* EXERCISE DESCRIPTION: Collect every line of the records below that contains the word "induction".

* SUPPLIED DATA:
BEGIN

(** The [logs] table after a run, in terms of the rows the run inserts. *)
Lemma ingest_logs env clk uuid db req :
  ServerJs.logs (snd (ingest env clk uuid db req))
  = match inserted env clk uuid db req with
    | [] => ServerJs.logs db
    | row :: _ => ServerJs.delete_beyond order_by_ts_desc 200 (ServerJs.logs db ++ [row])
    end.
Proof.
  assert (Hsave : forall table, ServerJs.logs (snd (save_outcome clk db (fields req) table))
                                = table).
  { intros table. unfold save_outcome. destruct (ServerJs.status_accepted _); reflexivity. }
  unfold ServerJs.inserted.
  destruct (accepted env clk req) eqn:Hacc.
  - rewrite (ingest_accepted _ _ _ _ _ Hacc). cbn [andb].
    destruct (changes clk db (fields req)); cbn [andb]; [|apply Hsave].
    rewrite insert_log_spec.
    assert (H : existsb (fun r => String.eqb (ServerJs.log_id r) uuid) (ServerJs.logs db)
                = existsb (String.eqb uuid) (map ServerJs.log_id (ServerJs.logs db))).
    { induction (ServerJs.logs db) as [|x l IH]; [reflexivity|]. cbn.
      rewrite IH, (String.eqb_sym (ServerJs.log_id x)). reflexivity. }
    rewrite H. clear H.
    destruct (ServerJs.row_accepted (ServerJs.log_row clk uuid (fields req)));
      cbn [negb andb]; [|reflexivity].
    cbn [ServerJs.log_row ServerJs.log_id].
    destruct (existsb (String.eqb uuid) (map ServerJs.log_id (ServerJs.logs db)));
      cbn [negb]; [reflexivity | apply Hsave].
  - cbn [andb]. rewrite (proj1 (ingest_not_accepted _ _ _ _ _ Hacc)). reflexivity.
Qed.
Lemma trace_auth_viewing children evs : forall st,
  isEditMode st = false ->
  forallb is_auth evs = true ->
  Forall (fun st' => isEditMode st' = false) (trace children st evs).
Proof.
  induction evs as [|ev evs IH]; intros st Hst Hevs; cbn [trace].
  - by constructor.
  - cbn [forallb] in Hevs. apply andb_true_iff in Hevs as [Hev Hevs].
    constructor; [done|]. apply IH; [|done].
    by rewrite step_auth_isEditMode.
Qed.

Lemma trace_head children evs st (P : CMSState User -> Prop) :
  Forall P (trace children st evs) -> P st.
Proof. destruct evs; cbn [trace]; intros H; by apply Forall_cons in H as [? _]. Qed.

Lemma step_keeps_invariant children st ev :
  provider_event ev = true ->
  clears_user ev && isEditMode st = false ->
  EditModeInvariant st -> EditModeInvariant (step children st ev).
Proof.
  unfold EditModeInvariant. intros Hev Hout Hinv.
  destruct ev as [[session|]|event [session|]| |b]; try discriminate Hev.
  - intros _. cbn. by eexists.
  - cbn [clears_user andb] in Hout. cbn. by rewrite Hout.
  - intros _. cbn. by eexists.
  - cbn [clears_user andb] in Hout. cbn. by rewrite Hout.
  - destruct (user st) as [u|] eqn:Hu.
    + rewrite (toggle_present children st u Hu). cbn. intros _. rewrite Hu. by eexists.
    + destruct (toggle_absent children st Hu) as [_ ->]. by rewrite Hu.
Qed.

Lemma step_breaks_invariant children st ev :
  clears_user ev && isEditMode st = true ->
  ~ EditModeInvariant (step children st ev).
Proof.
  intros Hout Hinv. apply andb_true_iff in Hout as [Hev Hon].
  unfold EditModeInvariant in Hinv.
  destruct ev as [[session|]|event [session|]| |b]; try discriminate Hev;
    cbn in Hinv; destruct (Hinv Hon) as [u Hu]; discriminate Hu.
Qed.

Lemma invariant_iff_no_logout children evs : forall st,
  forallb provider_event evs = true ->
  EditModeInvariant st ->
  Forall EditModeInvariant (trace children st evs)
  <-> logout_in_edit_mode children st evs = false.
Proof.
  induction evs as [|ev evs IH]; intros st Hevs Hinv.
  - cbn. split; [done|]. intros _. by constructor.
  - cbn [forallb] in Hevs. apply andb_true_iff in Hevs as [Hev Hevs].
    cbn [trace logout_in_edit_mode].
    destruct (clears_user ev && isEditMode st) eqn:Hout; cbn [orb].
    + split; [|done]. intros H. apply Forall_cons in H as [_ H].
      apply trace_head in H. by apply step_breaks_invariant in H.
    + rewrite <- IH by (by try apply step_keeps_invariant).
      split.
      * intros H. by apply Forall_cons in H as [_ H].
      * intros H. by constructor.
Qed.

Lemma no_logout_in_viewing children evs : forall st,
  isEditMode st = false -> forallb is_auth evs = true ->
  logout_in_edit_mode children st evs = false.
Proof.
  induction evs as [|ev evs IH]; intros st Hoff Hevs; [done|].
  cbn [forallb] in Hevs. apply andb_true_iff in Hevs as [Hev Hevs].
  cbn [logout_in_edit_mode]. rewrite Hoff, andb_false_r. cbn [orb].
  apply IH; [|done]. by rewrite step_auth_isEditMode.
Qed.

Lemma auth_is_provider_event evs :
  forallb (is_auth (User := User)) evs = true -> forallb provider_event evs = true.
Proof.
  induction evs as [|ev evs IH]; [done|]. cbn [forallb].
  intros H. apply andb_true_iff in H as [Hev Hevs].
  rewrite IH by done. by destruct ev.
Qed.

(** C1, as the code has it: along every run of the provider's own events
    (session results, notifications, clicks on its toggle) from the
    initial state, [EditModeFlag ⇒ Identity present] holds at every
    observed state if and only if no event without a session (a logout)
    arrives while [isEditMode] is set; it holds in particular along every
    sequence of authentication events alone.  The provider's toggle
    switches the flag on only in a state that has a user; the setter
    handed out through the context sets the flag to whatever it is given
    and never looks at the user. *)
Theorem invariant_until_logout_in_edit_mode children evs :
  forallb provider_event evs = true ->
  (Forall EditModeInvariant (trace children initial evs)
   <-> logout_in_edit_mode children initial evs = false)
  /\ (forallb is_auth evs = true ->
      Forall EditModeInvariant (trace children initial evs))
  /\ (forall st,
        isEditMode st = false ->
        isEditMode (step children st ClickEditToggle) = true ->
        is_Some (user st))
  /\ (forall st b,
        step children st (ConsumerSetIsEditMode b)
        = {| user := user st; isEditMode := b |}).
Proof.
  intros Hevs.
  assert (Hinit : EditModeInvariant (initial (User := User))) by (intros H; discriminate H).
  split; [by apply invariant_iff_no_logout|]. split; [|split].
  - intros Hauth. apply invariant_iff_no_logout; [done..|].
    by apply no_logout_in_viewing.
  - intros st Hoff Hon. destruct (user st) as [u|] eqn:Hu; [by eexists|].
    destruct (toggle_absent children st Hu) as [_ Hstep].
    by rewrite Hstep, Hoff in Hon.
  - reflexivity.
Qed.

(** C4, as the code has it: in every state without a user the provider
    renders the [AdminLoginButton] and no [EditToggle]; a click on the
    toggle therefore reaches no handler, and the state (the mode with it)
    is the same after any number of attempts. *)
Theorem toggle_unavailable_without_user children st n :
  user st = None ->
  login_slot (CMSProvider st children) = Some AdminLoginButton
  /\ toggle_slot (CMSProvider st children) = Some RNull
  /\ (toggle_slot (CMSProvider st children)
        ≫= handler_of "EditToggle" "onToggle") = None
  /\ exec children st (replicate n ClickEditToggle) = st.
Proof.
  intros Hu. destruct (toggle_absent children st Hu) as [Hslot Hstep].
  split; [by unfold login_slot, CMSProvider; cbn [kids_of]; rewrite Hu|].
  split; [done|]. split; [by rewrite Hslot|].
  induction n as [|n IH]; [reflexivity|].
  unfold exec in *. cbn [replicate foldl]. by rewrite Hstep.
Qed.

(** C5, as the code has it: a logout notification received in edit mode
    removes the user in that same step and leaves [isEditMode] set; from
    then on the provider renders no [EditToggle], so a click does not
    change the state. *)
Theorem logout_keeps_isEditMode children st event :
  isEditMode st = true ->
  let st' := step children st (AuthStateChange event None) in
  user st' = None
  /\ isEditMode st' = true
  /\ toggle_slot (CMSProvider st' children) = Some RNull
  /\ step children st' ClickEditToggle = st'.
Proof.
  intros Hon st'. subst st'. cbn [step session_user_or_null fmap option_fmap option_map].
  split; [reflexivity|]. split; [done|].
  by apply toggle_absent.
Qed.

End ProviderFacts.

(** * Properties of the content store *)

Section StoreFacts.

Context {Value : Type}.
Implicit Types (s : ContentStore Value) (v fallback : Value) (id : string).

(** C6: [set] succeeds (a request is issued) exactly in the [editing]
    mode; in every other mode it answers [SaveDenied] and the store is the
    one it was given. *)
Theorem set_permitted_only_when_editing mode now id v s :
  ((exists t, (set mode now id v s).2 = inr t) <-> mode = editing)
  /\ (mode <> editing -> set mode now id v s = (s, inl SaveDenied)).
Proof.
  destruct mode; cbn [set snd]; split.
  - split; [by intros [? ?] | done].
  - done.
  - split; [done | by eexists].
  - done.
Qed.

(** C7: in the [editing] mode, right after [set id v] (the request still
    in flight, nothing confirmed) [get id] is [v], whatever the fallback. *)
Theorem get_after_set now id v s fallback :
  let s' := (set editing now id v s).1 in
  (set editing now id v s).2 = inr (issued s)
  /\ is_Some (pending s' !! issued s)
  /\ get s' id fallback = v.
Proof.
  cbn [set fst snd]. split; [reflexivity|]. split.
  - cbn [pending]. rewrite lookup_insert_eq. by eexists.
  - unfold get. cbn [cache]. by rewrite lookup_insert_eq.
Qed.

Lemma apply_op_keeps_pending s op t pw :
  pending s !! t = Some pw -> t < issued s -> spares t op = true ->
  pending (apply_op s op) !! t = Some pw /\ t < issued (apply_op s op).
Proof.
  intros Hpw Hlt Hsp. destruct op as [mode now id v|t'|t' why]; cbn [apply_op].
  - destruct mode; cbn [set fst pending issued]; [done|].
    split; [|lia]. rewrite lookup_insert_ne by lia. done.
  - cbn [spares] in Hsp. apply negb_true_iff, Nat.eqb_neq in Hsp.
    cbn [confirm pending issued]. by rewrite lookup_delete_ne.
  - cbn [spares] in Hsp. apply negb_true_iff, Nat.eqb_neq in Hsp.
    unfold reject. destruct (pending s !! t'); cbn [fst pending issued]; [|done].
    by rewrite lookup_delete_ne.
Qed.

END

* TASK SOLUTION:
    { induction (ServerJs.logs db) as [|x l IH]; [reflexivity|]. cbn.
  induction evs as [|ev evs IH]; intros st Hst Hevs; cbn [trace].
  induction evs as [|ev evs IH]; intros st Hevs Hinv.
  induction evs as [|ev evs IH]; intros st Hoff Hevs; [done|].
  induction evs as [|ev evs IH]; [done|]. cbn [forallb].
  induction n as [|n IH]; [reflexivity|].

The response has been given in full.